James Bagnall has quite a good article in The Ottawa Citizen this morning that provides a concise summary of the current state of the Canadian economy. One of the interesting observations made was how stubborn resistance over the years to foreign ownership of the financial sector has served as a “firewall” effectively insulating the Canadian economy from the great unraveling south of the border.
There are a number of explanations for this state of affairs, but a key one is that Canada’s bankers have resisted copying the more aggressive U.S. financial institutions.

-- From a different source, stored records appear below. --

(** Figure 4 labels fifteen columns.  A first design matrix with the
    1500 entries that the scatter call asks for but fewer than fifteen
    columns passes the scatter call; the label loop then raises
    [IndexError] at the first column that is missing, and the figure is
    not displayed. *)
Theorem figure_4_needs_15_columns {A : Type} `{Num A} (Scol Acol Mcol : color)
    (n : nat) (d_s : list (list A)) (d_a d_m d2_a d2_s d2_m : ndarray A)
    (s : pyplot A) :
  Forall (fun r => length r = n) d_s →
  length d_s * n = 1500 →
  n < 15 →
  ∃ s',
    pk_model.figure_4 Scol Acol Mcol d_a (Mat n d_s) d_m d2_a d2_s d2_m s
    = (Raise IndexError, s') ∧
    shown s' = shown s.
Proof.
  intros Hwf Hsize Hn.
  destruct (length_num_at_8_2 n d_s Hwf) as (counts & Hnum & Hlen & _).
  unfold pk_model.figure_4. rewrite x_matrix, Hnum, bind_lift_ok.
  erewrite bind_ok by reflexivity.
  erewrite bind_ok by apply subplot_open.
  erewrite bind_ok by (apply design_scatter_run; exact Hsize).
  rewrite drawn_open, bind_lift_ok.
  match goal with
  | |- ∃ s', (pk_model.count_labels Scol (Vec counts) ≫= _) ?st = _ ∧ _ =>
      destruct (count_labels_short Scol counts st) as (s' & Hrun & Hshown);
        [lia|]
  end.
  exists s'. split; [exact (bind_raise _ _ _ _ _ Hrun)|exact Hshown].
Qed.

Lemma figure_4_needs_15_columns_witness :
  ∃ s',
    pk_model.figure_4 "C0" "C3" "C6" (Mat 15 hundred_designs)
      (Mat 10 (replicate 150 (replicate 10 7%Q))) (Mat 15 hundred_designs)
      (Mat 15 hundred_designs) (Mat 15 hundred_designs) (Mat 15 hundred_designs)
      pyplot_init
    = (Raise IndexError, s') ∧
    shown s' = shown pyplot_init.
Proof.
  apply (figure_4_needs_15_columns (A:=Q) "C0" "C3" "C6" 10
           (replicate 150 (replicate 10 7%Q))).
  - apply Forall_forall. intros row Hrow.
    apply elem_of_replicate in Hrow as [-> _]. reflexivity.
  - reflexivity.
  - lia.
Defined.

(** ** pk_model.py: figure 5 *)

Lemma figure_5_run {A : Type} `{Num A} (col : list color) (c0 c3 c6 : color)
    (nf n1 n10 n100 : nat) (first100k sgd1 sgd10 sgd100 : list (list A))
    (s : pyplot A) :
  col !! 0 = Some c0 → col !! 3 = Some c3 → col !! 6 = Some c6 →
  Forall (fun r => length r = nf) first100k →
  Forall (fun r => length r = n1) sgd1 →
  Forall (fun r => length r = n10) sgd10 →
  Forall (fun r => length r = n100) sgd100 →
  open_figs s = [] →
  let x_first := linspace (of_Z 0) (of_Z 100000) nf in
  let x_sgd1 := linspace (of_Z 0) (of_Z 18700000) n1 in
  let x_sgd10 := linspace (of_Z 0) (of_Z 18700000) n10 in
  let x_sgd100 := linspace (of_Z 0) (of_Z 18700000) n100 in
  pk_model.figure_5 col (Mat nf first100k) x_first (Mat n1 sgd1) (Mat n10 sgd10)
    (Mat n100 sgd100) x_sgd1 x_sgd10 x_sgd100 s
  = (Ok (),
     Pyplot [] (shown s ++
       [Figure (2, 3, 6)
          (map (pair (2, 3, 1)) (overlay x_first c0 (dec 2 10) first100k)
           ++ map (pair (2, 3, 2))
                (overlay (pk_model.scaled x_sgd10 10) c3 (dec 2 10) sgd10)
           ++ map (pair (2, 3, 3))
                (overlay (pk_model.scaled x_sgd100 100) c6 (dec 2 10) sgd100)
           ++ map (pair (2, 3, 4)) (overlay x_sgd1 c0 (dec 2 10) sgd1)
           ++ map (pair (2, 3, 5)) (overlay x_sgd10 c3 (dec 2 10) sgd10)
           ++ map (pair (2, 3, 6)) (overlay x_sgd100 c6 (dec 2 10) sgd100))])).
Proof.
  intros Hc0 Hc3 Hc6 Hwff Hwf1 Hwf10 Hwf100 Hopen. cbn zeta.
  destruct s as [op sh]. cbn in Hopen. subst op. cbn [shown].
  unfold pk_model.figure_5, palette_get. rewrite Hc0, Hc3, Hc6.
  erewrite bind_ok by reflexivity.
  erewrite bind_ok by apply subplot_open. rewrite bind_lift_ok.
  erewrite bind_ok
    by (apply plot_transpose_run; [eassumption|apply length_linspace]).
  rewrite drawn_open.
  erewrite bind_ok by apply subplot_open. rewrite bind_lift_ok.
  erewrite bind_ok
    by (apply plot_transpose_run;
        [eassumption|unfold pk_model.scaled; rewrite length_map; apply length_linspace]).
  rewrite drawn_open.
  erewrite bind_ok by apply subplot_open. rewrite bind_lift_ok.
  erewrite bind_ok
    by (apply plot_transpose_run;
        [eassumption|unfold pk_model.scaled; rewrite length_map; apply length_linspace]).
  rewrite drawn_open.
  erewrite bind_ok by apply subplot_open. rewrite bind_lift_ok.
  erewrite bind_ok
    by (apply plot_transpose_run; [eassumption|apply length_linspace]).
  rewrite drawn_open.
  erewrite bind_ok by apply subplot_open. rewrite bind_lift_ok.
  erewrite bind_ok
    by (apply plot_transpose_run; [eassumption|apply length_linspace]).
  rewrite drawn_open.
  erewrite bind_ok by apply subplot_open. rewrite bind_lift_ok.
  erewrite bind_ok
    by (apply plot_transpose_run; [eassumption|apply length_linspace]).
  rewrite drawn_open.
  unfold show. cbn [open_figs shown reverse rev_append app].
  rewrite <- !app_assoc. reflexivity.
Qed.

This stance might have been much more difficult had Canadian trade negotiators not consistently opposed the idea of opening up our financial services industry to greater foreign ownership.

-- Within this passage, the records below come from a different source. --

(** * flask-app-aws: the module [app.py] and the application it describes

  [app.py] is a single Python module: it imports the [Flask] class, builds
  an application object, registers one view function ([home]) under the
  rule ['/'] and, behind a guard, calls [app.run].

  The development has three layers.
  - [Py]: the fragment of Python's module-level evaluation that the file
    uses (name lookup in globals then builtins, exceptions, line tracking),
    as a state-and-exception monad.
  - [Framework]: the part of the web framework the module calls.  The
    framework is not part of this repository; it is modelled from the
    specification's description of it.
  - [App]: the module itself, statement by statement, in source order. *)

From Stdlib Require Import ZArith Ascii String.
From stdpp Require Import base option list strings gmap.

Open Scope string_scope.

(* ===================================================================== *)
(** ** Values, objects and interpreter state *)
(* ===================================================================== *)

(** Python values that can occur while [app.py] is evaluated. *)
Inductive value : Type :=
| VNone
| VBool (b : bool)
| VStr (s : string)
| VObject (repr : string)
    (* interpreter-provided objects the module never inspects *)
| VBuiltin (name : string)
| VClass (name : string)
| VApp (addr : nat)
    (* reference to an application object in the store *)
| VFunc (name : string) (code : unit → string).
    (* a [def] without parameters whose body returns a [str] *)

(** Exceptions, as the interpreter would report them. *)
Inductive exn : Type :=
| NameError (name : string)
| TypeError (what : string)
| AttributeError (attr : string).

For instance, had Lehman Brothers acquired control of a major Canadian bank under relaxed ownership rules, the ripple effect of its demise yesterday would now be a scary thing.
As it is, less than a handful of Canadian firms with direct links to Lehman have been caught short by the investment bank’s troubles. These include: Sun Life Financial, which said yesterday it holds more than $300 million worth of Lehman’s bonds; and Canadian Imperial Bank of Commerce, which owns $25 million worth of Lehman securities.
This counts as relatively minor exposure, especially in relation to CIBC’s market capitalization of more than $23.3 billion.
No foreign individual or institution can acquire more than 10 per cent of a major Canadian bank, without the blessing of Canada’s minister of finance.
As of June, the single biggest investor in Canada’s big banks has been a mutual fund owned by one of the other banks — usually no more than five per cent of total equity.
It’s a family compact, in other words. And while this cozy reality has driven free traders to distraction, it also created a risk-averse culture.
While I would argue that free trade has been something of a necessary evil in the context of globalization, that’s benefited Canada on the whole, the way in which we’ve been spared the reckless shenanigans and speculative mismanagement of American lenders and investment houses, and the fallout resulting from that, perhaps offers a critically instructive lesson about the vital importance of exercising our sovereignty in key areas of the economy.
With attention now shifting more to the economy, maybe foreign ownership and economic sovereignty are the kind of emotionally-charged issues the Liberals should be raising and in the process casting doubt about the sort of key changes to our system that might be effected under a Harper “dynasty” (as imagined by some) most likely to be driven by the same sort of right-wing ideology that’s wreaked so much havoc south of the border.
Update: Ha! Elizabeth May just said almost exactly the same thing on CPAC while speaking with talk-show jock Tom Young at News 88.9.